12th July 2010, Comments 0 comments

A Moscow court was to give its verdict Monday in the controversial trial of a Russian art expert and a museum director accused of inciting religious hatred with an exhibition of provocative art.

Art expert Andrei Yerofeyev and former museum director Yury Samodurov could be jailed for up to three years over the 2007 "Forbidden Art" exhibition at Moscow's Andrei Sakharov Museum, in a case that has alarmed rights campaigners

The exhibition included a print of Jesus with the head of Mickey Mouse and a spoof ad for Coca-Cola sloganed "This is my Blood", which visitors had to view through peepholes.

An ultra-nationalist Orthodox group, Council of the People, filed a complaint and prosecutors opened an investigation. The pair were charged in 2008 with inciting religious hatred through abuse of their official positions.

The Tagansky district court in Moscow was due to give its verdict at around 0800 GMT.

Yerofeyev said ahead of the ruling that the exhibition was not aimed against the Orthodox Church but simply to protest what he described as growing censorship in art.

"I thought that this would cause controversy with the ministry of culture and other institutions," he told AFP. "But not within the church or with fascists."

"Society is sick.
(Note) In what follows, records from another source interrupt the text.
(* ===== verification/TtlRun.v ===== *)
(** * The background loops: [Run] of [internal/ttl/reaper.go] and [internal/ttl/janitor.go]

    Each loop runs one cycle at once and one at every tick until the context is
    canceled; errors of a cycle are only logged.  The two loops share store and
    disk: their cycles interleave.  A cycle is given by the outcomes of its
    context checks and its reading of the clock. *)
From S2P Require Import Prelude GoTime GoOs Pebble PebbleRef Keys Wal BlockMetaDB Expiry Event Tier World Ttl.
#[local] Open Scope Z_scope.

Record cycle := mkCycle { cy_ctx : list bool; cy_now : time }.

Section loops.
Context `{PebbleOps}.

(** The cycles at the ticks until [ctx.Done()]. *)
Fixpoint reaper_ticks (cfg : ReaperConfig) (ticks : list cycle) (w : World) : World :=
  match ticks with
  | [] => w
  | c :: r => reaper_ticks cfg r (st_exec (Reaper_RunOnce cfg (cy_ctx c) (cy_now c)) w)
  end.

Definition Reaper_Run (cfg : ReaperConfig) (first : cycle) (ticks : list cycle) (w : World) : World :=
  reaper_ticks cfg ticks (st_exec (Reaper_RunOnce cfg (cy_ctx first) (cy_now first)) w).

Fixpoint janitor_ticks (cfg : JanitorConfig) (ticks : list cycle) (w : World) : World :=
  match ticks with
  | [] => w
  | c :: r => janitor_ticks cfg r (st_exec (Janitor_RunOnce cfg (cy_ctx c) (cy_now c)) w)
  end.

Definition Janitor_Run (cfg : JanitorConfig) (first : cycle) (ticks : list cycle) (w : World) : World :=
  janitor_ticks cfg ticks (st_exec (Janitor_RunOnce cfg (cy_ctx first) (cy_now first)) w).

(** Both loops at work: cycles of either, in any order. *)
Inductive upkeep := Reap (c : cycle) | Sweep (c : cycle).

Definition upkeep_cycle (u : upkeep) : cycle := match u with Reap c | Sweep c => c end.

Definition upkeep_step (rcfg : ReaperConfig) (jcfg : JanitorConfig) (w : World) (u : upkeep) : World :=
  match u with
  | Reap c => st_exec (Reaper_RunOnce rcfg (cy_ctx c) (cy_now c)) w
  | Sweep c => st_exec (Janitor_RunOnce jcfg (cy_ctx c) (cy_now c)) w
  end.

Definition run_upkeep (rcfg : ReaperConfig) (jcfg : JanitorConfig) (us : list upkeep) (w : World) : World :=
  fold_left (upkeep_step rcfg jcfg) us w.

Lemma Reaper_Run_upkeep rcfg jcfg first ticks w :
  Reaper_Run rcfg first ticks w = run_upkeep rcfg jcfg (map Reap (first :: ticks)) w.
Proof.
  unfold Reaper_Run, run_upkeep. cbn [map fold_left upkeep_step]. generalize (st_exec (Reaper_RunOnce rcfg (cy_ctx first) (cy_now first)) w).
  induction ticks as [|c ticks IH]; intros w'; cbn [reaper_ticks map fold_left upkeep_step]; [done|apply IH].
Qed.

Lemma Janitor_Run_upkeep rcfg jcfg first ticks w :
  Janitor_Run jcfg first ticks w = run_upkeep rcfg jcfg (map Sweep (first :: ticks)) w.
Proof.
  unfold Janitor_Run, run_upkeep. cbn [map fold_left upkeep_step]. generalize (st_exec (Janitor_RunOnce jcfg (cy_ctx first) (cy_now first)) w).
  induction ticks as [|c ticks IH]; intros w'; cbn [janitor_ticks map fold_left upkeep_step]; [done|apply IH].
Qed.
End loops.

Section props.
Context `{Pebble}.
Context (rcfg : ReaperConfig) (jcfg : JanitorConfig) (tiers : gmap Tier TierStore).
Context (Hr : rc_Tiers rcfg = tiers) (Hj : jc_Tiers jcfg = tiers).
Context (Hlaws : ∀ t store, tiers !! t = Some store → TierLaws store).

(** A change that only removes keys of due blocks and files. *)
Lemma shrink_steps_sub l w w' k :
  shrink_steps tiers l w w' → view (db w') !! k = None ∨ view (db w') !! k = view (db w) !! k.
Proof.
  intros Hs. induction Hs as [w|w1 w2 w3 (e & _ & S) _ IH]; [by right|].
  destruct IH as [->|E]; [by left|]. rewrite E. destruct (sh_db _ _ _ _ S) as [->| ->]; [by right|].
  unfold unsealed_view. destruct (decide (ExpiryKey (ee_Hour e) (ee_ID e) = k)) as [->|];
    [left; apply lookup_delete_eq|]. rewrite lookup_delete_ne by done.
  destruct (decide (BlockKey (ee_ID e) = k)) as [->|]; [left; apply lookup_delete_eq|].
  right. by rewrite lookup_delete_ne.
Qed.

(** A cycle of either loop is such a change, for entries due at its time. *)
Lemma upkeep_shrinks u w :
  0 <= cy_now (upkeep_cycle u) → is_i64 (cy_now (upkeep_cycle u)) → db_ok (view (db w)) →
  let w' := upkeep_step rcfg jcfg w u in
  ∃ w1 l, view (db w1) = view (db w) ∧ fs w1 = fs w ∧ shrink_steps tiers l w1 w' ∧
    ∀ e, e ∈ l → is_u64 (ee_Hour e) ∧ ee_Hour e * Hour <= cy_now (upkeep_cycle u) ∧
                 expires (ee_Hour e) (ee_ID e) (view (db w)).
Proof.
  intros Hn Hi Hdb w'. subst w'. set (now := cy_now (upkeep_cycle u)) in *.
  destruct (on_db (ScanExpiredEntries (now_hour now)) w) as [w1 r1] eqn:E1. exists w1.
  assert (∀ e, r1 = Err e → view (db w1) = view (db w) ∧ fs w1 = fs w) as Herr.
  { intros e ->. apply on_db_inv in E1 as [E1 F1]. by apply ScanExpiredEntries_view in E1. }
  destruct u as [c|c]; cbn [upkeep_cycle upkeep_step] in *; fold now;
    [unfold st_exec, Reaper_RunOnce, st_bind|unfold st_exec, Janitor_RunOnce, st_bind]; rewrite E1;
    (destruct r1 as [l|e]; [|destruct (Herr e eq_refl) as [Hv Hf]; exists []; do 2 (split; [done|]);
       split; [apply rtc_refl|by intros e' ?%not_elem_of_nil]]);
    apply scan_due in E1 as (Hv & Hf & Hl); try done; exists l; do 2 (split; [done|]);
    (split; [|intros e; apply Hl]).
  - rewrite Hr. destruct (reap tiers (cy_ctx c) l w1) as [w2 r2] eqn:E2. by eapply reap_steps.
  - rewrite Hj. destruct (sweep tiers (cy_ctx c) l w1) as [w2 r2] eqn:E2. by eapply sweep_steps.
Qed.

(** One cycle leaves the logs and every block that is not due alone, and adds
    no key. *)
Lemma upkeep_spares u w id :
  0 <= cy_now (upkeep_cycle u) → is_i64 (cy_now (upkeep_cycle u)) → wal_ok (view (db w)) →
  not_due (cy_now (upkeep_cycle u)) (view (db w)) id → files_apart tiers (view (db w)) id →
  let w' := upkeep_step rcfg jcfg w u in
  keeps_block tiers id w w' ∧ wal_ok (view (db w')) ∧
  (∀ s, is_u16 s → wal_log s (view (db w')) = wal_log s (view (db w))) ∧
  ∀ k, view (db w') !! k = None ∨ view (db w') !! k = view (db w) !! k.
Proof.
  intros Hn Hi Hw Hnd Hap w'. pose proof Hw as [Hdb _].
  destruct (upkeep_shrinks u w Hn Hi Hdb) as (w1 & l & Hv & Hf & Hs & Hl). fold w' in Hs.
  assert (keeps_block tiers id w1 w') as (K1 & K2 & K3).
  { eapply due_steps_keep; [..|exact Hs]; rewrite Hv; eauto. }
  rewrite Hv in K1, K2. rewrite Hf in K3.
  assert (wal_ok (view (db w'))) as Hw' by (eapply shrink_steps_ok; [exact Hs|by rewrite Hv]).
  split; [by split|]. split; [done|]. split.
  - intros s Hs16. rewrite <- Hv. pose proof Hw' as [Hdb' _].
    apply wal_log_ext; [done|by rewrite Hv|done|]. intros q Hq. eapply shrink_steps_db; [done|].
    intros e _ [Ek|Ek]; [by apply WALKey_ne_BlockKey in Ek|by apply WALKey_ne_ExpiryKey in Ek].
  - intros k. rewrite <- Hv. by eapply shrink_steps_sub.
Qed.

Lemma keeps_block_trans id w1 w2 w3 :
  keeps_block tiers id w1 w2 → keeps_block tiers id w2 w3 → keeps_block tiers id w1 w3.
Proof.
  intros (A1 & B1 & C1) (A2 & B2 & C2). split; [congruence|]. split.
  - intros h Hh. by rewrite B2, B1.
  - intros q Hq. by rewrite C2, C1.
Qed.

(** C15: However long reaper and janitor run, in whatever interleaving of their
    cycles, with whatever failures and cancellations: a block none of whose
    expiry hours has begun at the latest cycle keeps its metadata, its expiry
    entries and its files in every tier; every write-ahead log stays as it is;
    and no key is ever added.  Either loop alone is such an interleaving. *)
Theorem upkeep_spares_undue us latest w id :
  Forall (fun u => 0 <= cy_now (upkeep_cycle u) <= latest) us → is_i64 latest → wal_ok (view (db w)) →
  not_due latest (view (db w)) id → files_apart tiers (view (db w)) id →
  let w' := run_upkeep rcfg jcfg us w in
  keeps_block tiers id w w' ∧ wal_ok (view (db w')) ∧
  (∀ s, is_u16 s → wal_log s (view (db w')) = wal_log s (view (db w))) ∧
  (∀ k, view (db w') !! k = None ∨ view (db w') !! k = view (db w) !! k) ∧
  ∀ first ticks, Reaper_Run rcfg first ticks w = run_upkeep rcfg jcfg (map Reap (first :: ticks)) w ∧
                 Janitor_Run jcfg first ticks w = run_upkeep rcfg jcfg (map Sweep (first :: ticks)) w.
Proof.
  intros Hus Hl Hw Hnd Hap.
  assert (∀ first ticks, Reaper_Run rcfg first ticks w = run_upkeep rcfg jcfg (map Reap (first :: ticks)) w ∧
            Janitor_Run jcfg first ticks w = run_upkeep rcfg jcfg (map Sweep (first :: ticks)) w) as Hloops
    by (intros first ticks; split; [apply Reaper_Run_upkeep|apply Janitor_Run_upkeep]).
  cut (let w' := run_upkeep rcfg jcfg us w in
       keeps_block tiers id w w' ∧ wal_ok (view (db w')) ∧
       (∀ s, is_u16 s → wal_log s (view (db w')) = wal_log s (view (db w))) ∧
       ∀ k, view (db w') !! k = None ∨ view (db w') !! k = view (db w) !! k).
  { cbv zeta. tauto. }
  clear Hloops. revert w Hw Hnd Hap. induction Hus as [|u us [Hn0 Hn] _ IH]; intros w Hw Hnd Hap.
  { cbn. split; [by split|]. split; [done|]. split; [done|]. by right. }
  cbn [run_upkeep fold_left].
  destruct (upkeep_spares u w id) as (K & Hw1 & Hlog & Hsub); try done.
  - unfold is_i64 in *. lia.
  - intros h Hh Hle. apply Hnd; [done|lia].
  - set (w1 := upkeep_step rcfg jcfg w u) in *.
    assert (∀ h id', expires h id' (view (db w1)) → expires h id' (view (db w))) as Hex.
    { intros h id' [v Hv]. destruct (Hsub (ExpiryKey h id')) as [E|E]; [congruence|].
      exists v. by rewrite <- E. }
    destruct (IH w1) as (K2 & Hw2 & Hlog2 & Hsub2).
    + done.
    + intros h Hh Hle He. by apply (Hnd h Hh Hle), Hex.
    + intros h id' q Hh He. by apply (Hap h id' q Hh), Hex.
    + split; [by eapply keeps_block_trans|]. split; [done|]. split; [intros s Hs; by rewrite Hlog2, Hlog|].
      intros k. destruct (Hsub2 k) as [E|E]; [by left|]. unfold run_upkeep in E. rewrite E. apply Hsub.
Qed.
End props.

(** A reaper cycle, two sweeps and another cycle around the due block. *)
Lemma upkeep_spares_undue_witness :
  keeps_block ttl_tiers sample_id (due_world [true])
    (run_upkeep reaper_cfg janitor_cfg
       [Reap (mkCycle [] (199 * Hour)); Sweep (mkCycle [true] (199 * Hour)); Sweep (mkCycle [] (200 * Hour));
        Reap (mkCycle [false; true] (200 * Hour))] (due_world [true])).
Proof.
  apply (upkeep_spares_undue reaper_cfg janitor_cfg ttl_tiers eq_refl eq_refl ttl_laws _ (200 * Hour)).
  - repeat (apply Forall_cons; split; [by vm_compute|]). apply Forall_nil_2.
  - by vm_compute.
  - exact due_view_ok.
  - intros h Hh _ [E _]%due_view_expires; [|done]. by vm_compute in E.
  - exact other_files_apart.
Defined.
It still has problems with its reflection in the mirror -- art," he added.

However Oleg Kassin, a representative of the Council of the People that brought the complaint, defended the legal action saying he had been disgusted by the exhibition which contained "anti-Christian" images.

"If you like expressing yourself freely, do it at home, invite some close friends," he told AFP.

"But from the moment that such an exhibition takes place in a public space, and especially if it contains insults, it's no longer art but a provocation."

Last week 13 renowned Russian artists, including Soviet-era dissidents Ilya Kabakov and Erik Bulatov, published an open letter addressed to President Dmitry Medvedev asking him to "immediately end this trial".

"A guilty verdict ... would be a sentence for the whole of Russian contemporary art and would be another step towards the introduction of cultural censorship," said the letter.

The support from some of Russian art's biggest names came after Culture Minister Alexander Avdeyev spoke up for the defendants last month, saying they did not "cross the red line of the law."

Even the Russian Orthodox Church itself has given unexpected support to the defendants.

"The prosecutor's demands seem excessive for our society, unjustified and possibly even harmful," Church spokesman Father Vladimir Vigilansky told the Echo of Moscow radio station.